Die Warenhauskette Karstadt hat drei Jahre nach dem Einstieg von Nicolas Berggruen immer noch Probleme bei den Umstrukturierungen. Die richtige Formel habe man noch nicht gefunden, räumte Berggruen ein. Der Süddeutschen Zeitung sagte der Unternehmer, sanierte Häuser funktionierten nicht besser als jene, die nicht saniert wurden. Vor allem das Sortiment und die Werbung wurden geändert.

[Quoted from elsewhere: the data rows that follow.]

Lemma testsuite_shape (test_data : list Test.t) (name : string)
    (g : TestGroup.t) (suite : element) :
  TestGroup.group_tests test_data !! name = Some g →
  TestReport.testsuite name g = Some suite →
  get suite "name" = Some [FStr name]
  ∧ get suite "package" = Some [FStr name]
  ∧ get suite "tests" = Some [FInt (Z.of_nat (length (policy_tests test_data name)))]
  ∧ get suite "failures"
    = Some [FInt (count_if Test.failed (policy_tests test_data name))]
  ∧ Forall2 (λ t tc, get tc "name" = Some [FStr (Test.name t)])
      (policy_tests test_data name) (findall suite "testcase").
Proof.
  intros Hg. pose proof (group_tests_holds test_data name) as Hc.
  rewrite Hg in Hc. destruct Hc as (Htests & _ & _ & _ & Hfail & _).
  unfold TestReport.testsuite. destruct (_nanos_to_seconds _); [|done].
  cbn [mbind option_bind]. destruct (mapM _ _) as [tcs|] eqn:HM; [|done].
  cbn [mbind option_bind]. intros [= <-]. rewrite Htests in *. rewrite Hfail.
  repeat split; try done.
  apply mapM_Some_1 in HM. unfold findall. cbn [children_of].
  rewrite filter_cons, decide_False by done.
  rewrite filter_tag_all.
  - eapply Forall2_impl; [exact HM|]. intros t tc Htc.
    by destruct (testcase_shape t tc Htc) as (_ & ?).
  - eapply Forall2_Forall_r; [exact HM|]. apply Forall_forall.
    intros t _ tc Htc. by destruct (testcase_shape t tc Htc) as (? & _).
Qed.

(** X4: the test report has one suite per policy that has a record, in
    the increasing order of the policy names and without a repeat;
    the suite of a policy carries its name, the number of its records
    and of its failed records, and one test case per record, in input
    order. *)
Theorem test_report_suites (test_data : list Test.t) (testsuites : element) :
  TestReport.create_test_report test_data = Some testsuites →
  ∃ names,
    Sorted String.le names ∧ NoDup names
    ∧ (∀ name, name ∈ names ↔ policy_tests test_data name ≠ [])
    ∧ Forall2
        (λ name suite,
           get suite "name" = Some [FStr name]
           ∧ get suite "package" = Some [FStr name]
           ∧ get suite "tests"
             = Some [FInt (Z.of_nat (length (policy_tests test_data name)))]
           ∧ get suite "failures"
             = Some [FInt (count_if Test.failed (policy_tests test_data name))]
           ∧ Forall2 (λ t tc, get tc "name" = Some [FStr (Test.name t)])
               (policy_tests test_data name) (findall suite "testcase"))
        names (children_of testsuites).
Proof.
  unfold TestReport.create_test_report.
  destruct (_nanos_to_seconds _); [|done]. cbn [mbind option_bind].
  destruct (mapM _ _) as [suites|] eqn:HM; [|done].
  cbn [mbind option_bind]. intros [= <-].
  exists (sorted_keys (TestGroup.group_tests test_data)).
  destruct (sorted_keys_sorted (TestGroup.group_tests test_data)) as [Hs Hn].
  split; [done|]. split; [done|]. split.
  - intros name. rewrite elem_of_sorted_keys.
    pose proof (group_tests_holds test_data name) as H.
    destruct (TestGroup.group_tests test_data !! name) as [g|]; cbn [holds_tests] in H.
    + destruct H as (_ & Hne & _). split; [done|by eexists].
    + split; [by intros []%is_Some_None|done].
  - cbn [children_of]. apply mapM_Some_1 in HM.
    eapply Forall2_impl; [exact HM|]. intros name suite Hsuite. cbn beta in Hsuite.
    destruct (TestGroup.group_tests test_data !! name) as [g|] eqn:Hg; [|done].
    cbn [mbind option_bind] in Hsuite. by eapply testsuite_shape.
Qed.
Definition row_url (row : Row) : string :=
  or_string (Map_get row "URL")
            (or_string (Map_get row "url")
                       (or_string (Map_get row "Url") "")).

Definition row_text (row : Row) : string :=
  or_string (Map_get row "Text")
            (or_string (Map_get row "text")
                       (or_string (Map_get row "description") "")).

Definition row_tag (row : Row) : string :=
  or_string (Map_get row "Tag")
            (or_string (Map_get row "tag")
                       (or_string (Map_get row "tags") "")).

Definition row_difficulty (row : Row) : string :=
  or_string (Map_get row "Difficulty")
            (or_string (Map_get row "difficulty") "").

(** The callback of [data.forEach]: one [push] on each of the five
    arrays. *)
Definition push_row (acc : ProblemData) (row : Row) : ProblemData :=
  mkProblemData (names acc ++ [row_name row])
                (urls acc ++ [row_url row])
                (texts acc ++ [row_text row])
                (tags acc ++ [row_tag row])
                (difficulties acc ++ [row_difficulty row])
                (length acc).

Definition readProblemData (file : File (list Row))
  : outcome ProblemData :=
  try_catch
    (data <- readCSV file ;;
     let acc := fold_left push_row data (mkProblemData [] [] [] [] [] 0) in
     Return (mkProblemData (names acc) (urls acc) (texts acc) (tags acc)
                           (difficulties acc) (List.length data)))
    (fun error => Throw error).

End CSV.

(* ================================================================= *)
(** * utils/storage.js *)

Module StorageJS.

(** [loadVectorizer]: the file holds the JSON that [serialize] wrote. *)
Definition loadVectorizer (file : File Serialized)
  : outcome TFIDFVectorizer :=
  try_catch
    (if negb (pathExists file)
     then Throw ("Vectorizer file not found: " ++ path file)
     else data <- parsed file ;;
          Return (deserialize data))
    (fun error => Throw error).

(** [loadMatrix]: the parsed content is the [data] field of the JSON, an
    array of rows of numbers.  A file above 1.8 GB is not read. *)
Definition loadMatrix (file : File (list (list number)))
  : outcome Matrix :=
  try_catch
    (if negb (pathExists file)
     then Throw ("Matrix file not found: " ++ path file)
     else size <- stat_size file ;;
          let fileSizeGB := div (of_N size) (Fin (1024 * 1024 * 1024)) in
          if gt fileSizeGB (Fin 1.8)
          then new_Matrix [[Fin 0]]
          else data <- parsed file ;;
               new_Matrix data)
    (fun error => Throw error).

(** [Promise.all] of the two loads: both results, or the error of a load
    that failed (the vectorizer's when both fail). *)
Definition loadPlatformData (vectorizerFile : File Serialized)
  (matrixFile : File (list (list number)))
  : outcome (TFIDFVectorizer * Matrix) :=
  match loadVectorizer vectorizerFile, loadMatrix matrixFile with
  | Return vectorizer, Return matrix => Return (vectorizer, matrix)
  | Throw error, _ => Throw error
  | _, Throw error => Throw error
  end.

Berggruen warb kurz vor den Tarifgesprächen auch um Verständnis bei den Gewerkschaften. "Eigentlich müssten wir bei Karstadt sagen: Der Feind sitzt nicht drinnen, sondern da draußen — die Konkurrenz, das Internet", sagte Berggruen der Zeitung. Aber es gebe interne Konflikte. Damit der Konzern überleben könne, müssten alle im Unternehmen mithelfen. Seine eigene Rolle bei Karstadt ließ Berggruen offen: "Ich bin weiter da und kämpfe für Karstadt."

Karstadt hatte bereits im Frühjahr vergangenen Jahres eine sogenannte Tarifpause angekündigt. Die Gewerkschaften wollen in den laufenden Tarifverhandlungen eine Rückkehr in die Tarifbindung sowie eine Beschäftigungs- und Standortsicherung durchsetzen. Aus Sicht der Gewerkschaft habe der Umbau der Filialen zu lange gedauert, sagte eine ver.di-Sprecherin der Nachrichtenagentur dpa. Es sei zu spät investiert worden.

Im Juni 2010 hatte Berggruen den insolventen Konzern für einen Euro übernommen. Im Herbst 2013 verkaufte er 75 Prozent der Sport- und Premium-Warenhäuser an den österreichischen Immobilienunternehmer René Benko und dessen Unternehmen Signa. Nur die 83 klassischen Warenhäuser gehören Berggruen noch allein. Ob er diese verkaufen wolle, ließ er offen.